Lightfoot's first husband come to life again, and she who has just
married a second. Perhaps Lightfoot won't be very sorry for it,"
sighed Huxter, looking savagely at Arthur, for the demon of jealousy
was still in possession of his soul; and now, and more than ever since
his marriage, the poor fellow fancied that Fanny's heart belonged to
his rival.
"Let us talk about your affairs," said Pen. "Show me how I can be of
any service to you, Huxter. Let me congratulate you on your
marriage, I am thankful that Fanny, who is so good, so fascinating, so
kind a creature, has found an honest man, and a gentleman who will
make her happy. Show me what I can do to help you."
"She thinks you can, sir," said Huxter, accepting Pen's proffered
hand, "and I'm very much obliged to you, I'm sure; and that you might
talk over my father, and break the business to him, and my mother, who
always has her back up about being a clergyman's daughter. Fanny ain't
of a good family, I know, and not up to us in breeding and that--but
she's a Huxter now."
[Illustration]
"The wife takes the husband's rank, of course," said Pen.

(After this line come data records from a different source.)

(** * ts-websocket: a shallow embedding of the connection controller

    The development follows the TypeScript sources:
    - [src/controllers/WebSocketController.ts]: upgrade gate, per-connection
      message listener, broadcast fan-out, shutdown sweep;
    - [src/services/AuthService.ts], [src/services/LoggerService.ts];
    - [src/api/WebSocketManager.ts]: the public start/stop wiring;
    - [src/utils/Config.ts], [interfaces/IMessage.ts], [interfaces/IConfig.ts].

    The JavaScript runtime and the npm packages the controller calls
    ([JSON], [URLSearchParams], [ws], [jsonwebtoken]) are modelled in the
    first modules, each at the level of detail the controller observes:
    - JavaScript is single-threaded: a listener runs to completion, and the
      world changes only through the events of [Event];
    - a hook or handler sees the message it is given and nothing else; it
      may throw any value;
    - the [ws] server tracks its clients (the default of the package) and
      hands over sockets that are open; a write on a socket that is not open
      is dropped;
    - [jsonwebtoken] is an interface with its documented contract, the clock
      being an argument; a reference implementation shows the contract can
      be met and serves the concrete runs;
    - a frame is valid UTF-8 (the [ws] package refuses any other) and
      strings are carried as their UTF-8 text; JSON numbers are doubles;
    - the port is a whole number, and free when the server listens on it. *)

From Stdlib Require Import ZArith Ascii String SpecFloat.
From stdpp Require Import base option list sets strings pretty.

#[local] Set Warnings "-register-all,-clear-no-such-hyp".
Local Open Scope string_scope.
Local Open Scope list_scope.

(** The double-quote character, and string literals written with single
    quotes standing for double quotes: [dq "{'a':1}"] is the text
    [{ "a" : 1 }] without the blanks. *)
Definition dquote : ascii := ascii_of_nat 34.

Fixpoint dq (s : string) : string :=
  match s with
  | EmptyString => EmptyString
  | String c rest => String (if Ascii.eqb c "'" then dquote else c) (dq rest)
  end.

(** ** Exceptions of the JavaScript runtime

    A computation either returns or throws.  What the runtime and the
    packages throw ([JSON.parse], a strict-mode assignment, [jsonwebtoken],
    [server.listen]) is an [Error] object with a [name] and a [message]. *)

Record JsError := mkError { error_name : string; error_message : string }.

Inductive Completion (E A : Type) : Type :=
| Return (a : A)
| Throw (e : E).
Arguments Return {E A} a.
Arguments Throw {E A} e.

Abbreviation Result := (Completion JsError).

(** User code (a hook, a handler) may throw any value.  The controller
    observes a caught value through [`${(error as Error).message}`] only:
    on an [Error] that is its message; on [null] and [undefined] the
    property read throws a [TypeError]; on any other value the read and the
    conversion to a string give a text (['undefined'] for a value without
    the property) or throw in their turn (a getter, a symbol). *)
Inductive Thrown : Type :=
| thrown_error (e : JsError)
| thrown_null
| thrown_undefined
| thrown_value (message : Completion Thrown string).

Coercion thrown_error : JsError >-> Thrown.

Abbreviation Outcome := (Completion Thrown).

(** [`${(error as Error).message}`] *)
Definition message_text (error : Thrown) : Outcome string :=
  match error with
  | thrown_error e => Return (error_message e)
  | thrown_null =>
      Throw (thrown_error
               (mkError "TypeError" "Cannot read properties of null (reading 'message')"))
  | thrown_undefined =>
      Throw (thrown_error
               (mkError "TypeError" "Cannot read properties of undefined (reading 'message')"))
  | thrown_value message => message
  end.

(** ** JSON values and the [JSON] object *)

Module JS.

(** The values [JSON.parse] can produce.  A number is an IEEE 754 double
    ([spec_float] at precision 53).  A string is the UTF-8 text of the
    JavaScript string, a lone surrogate being written as the three bytes of
    its code unit.  An array may carry named properties besides its
    elements (JavaScript allows [arr.sender = x]); [JSON.stringify] ignores
    them.  Properties are kept in creation order with unique keys;
    [own_keys] gives the order in which they are enumerated. *)
Inductive JsValue : Type :=
| JNull
| JBool (b : bool)
| JNumber (value : spec_float)
| JString (s : string)
| JArray (elems : list JsValue) (props : list (string * JsValue))
| JObject (props : list (string * JsValue)).

(** [obj[k]]: the own property, [None] standing for [undefined]. *)
Fixpoint get_prop (k : string) (props : list (string * JsValue)) : option JsValue :=
  match props with
  | [] => None
  | (k', v) :: rest => if String.eqb k k' then Some v else get_prop k rest
  end.

(** [obj[k] = v]: overwrite in place when the key exists, append otherwise. *)
Fixpoint set_prop (k : string) (v : JsValue) (props : list (string * JsValue))
  : list (string * JsValue) :=
  match props with
  | [] => [(k, v)]
  | (k', v') :: rest =>
      if String.eqb k k' then (k, v) :: rest else (k', v') :: set_prop k v rest
  end.

(** Property read [value.k] on a value that is known not to be
    [null]/[undefined]; primitives have no own properties of interest. *)
Definition member (k : string) (v : JsValue) : option JsValue :=
  match v with
  | JObject props => get_prop k props
  | JArray _ props => get_prop k props
  | _ => None
  end.

(** Strict-mode property assignment [value.k = x].  The controller is an
    ES module (class bodies are strict code): assigning a property on a
    primitive or on [null] throws a [TypeError]. *)
Definition assign (k : string) (x : JsValue) (v : JsValue) : Result JsValue :=
  match v with
  | JObject props => Return (JObject (set_prop k x props))
  | JArray elems props => Return (JArray elems (set_prop k x props))
  | JNull =>
      Throw (mkError "TypeError" ("Cannot set properties of null (setting '" +:+ k +:+ "')"))
  | JBool _ | JNumber _ | JString _ =>
      Throw (mkError "TypeError" ("Cannot create property '" +:+ k +:+ "' on a primitive value"))
  end.

(** *** Numbers

    [JSON.parse] reads a literal as the double nearest to its decimal
    value, ties to even; [Number::toString] writes the shortest decimal that
    reads back as the double, the one nearest to it when there are several. *)

Fixpoint power (b : Z) (p : positive) : Z :=
  match p with
  | xH => b
  | xO p' => let r := power b p' in (r * r)%Z
  | xI p' => let r := power b p' in (b * (r * r))%Z
  end.

Definition pow10 (k : Z) : Z :=
  match k with
  | Zpos p => power 10 p
  | _ => 1%Z
  end.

"And with a little practice in society," continued Huxter, imbibing
his stick, "she'll be as good as any girl in Clavering. You should
hear her sing and play on the piano. Did you ever? Old Bows taught
her. And she'll do on the stage, if the governor was to throw me over;
but I'd rather not have her there. She can't help being a coquette,
Mr. Pendennis, she can't help it. Dammy, sir! I'll be bound to say,
that two or three of the Bartholomew chaps, that I've brought into my
place, are sitting with her now: even Jack Linton, that I took down as
my best man, is as bad as the rest, and she will go on singing and
making eyes at him. It's what Bows says, if there were twenty men in a
room, and one not taking notice of her, she wouldn't be satisfied
until the twentieth was at her elbow."
"You should have her mother with her," said Pen, laughing.
"She must keep the lodge. She can't see so much of her family as she
used. I can't, you know, sir, go on with that lot. Consider my rank in
life," said Huxter, putting a very dirty hand up to his chin.
"_Au fait_" said Mr. Pen, who was infinitely amused, and concerning
whom _mutato nomine_ (and of course concerning nobody else in the
world) the fable might have been narrated.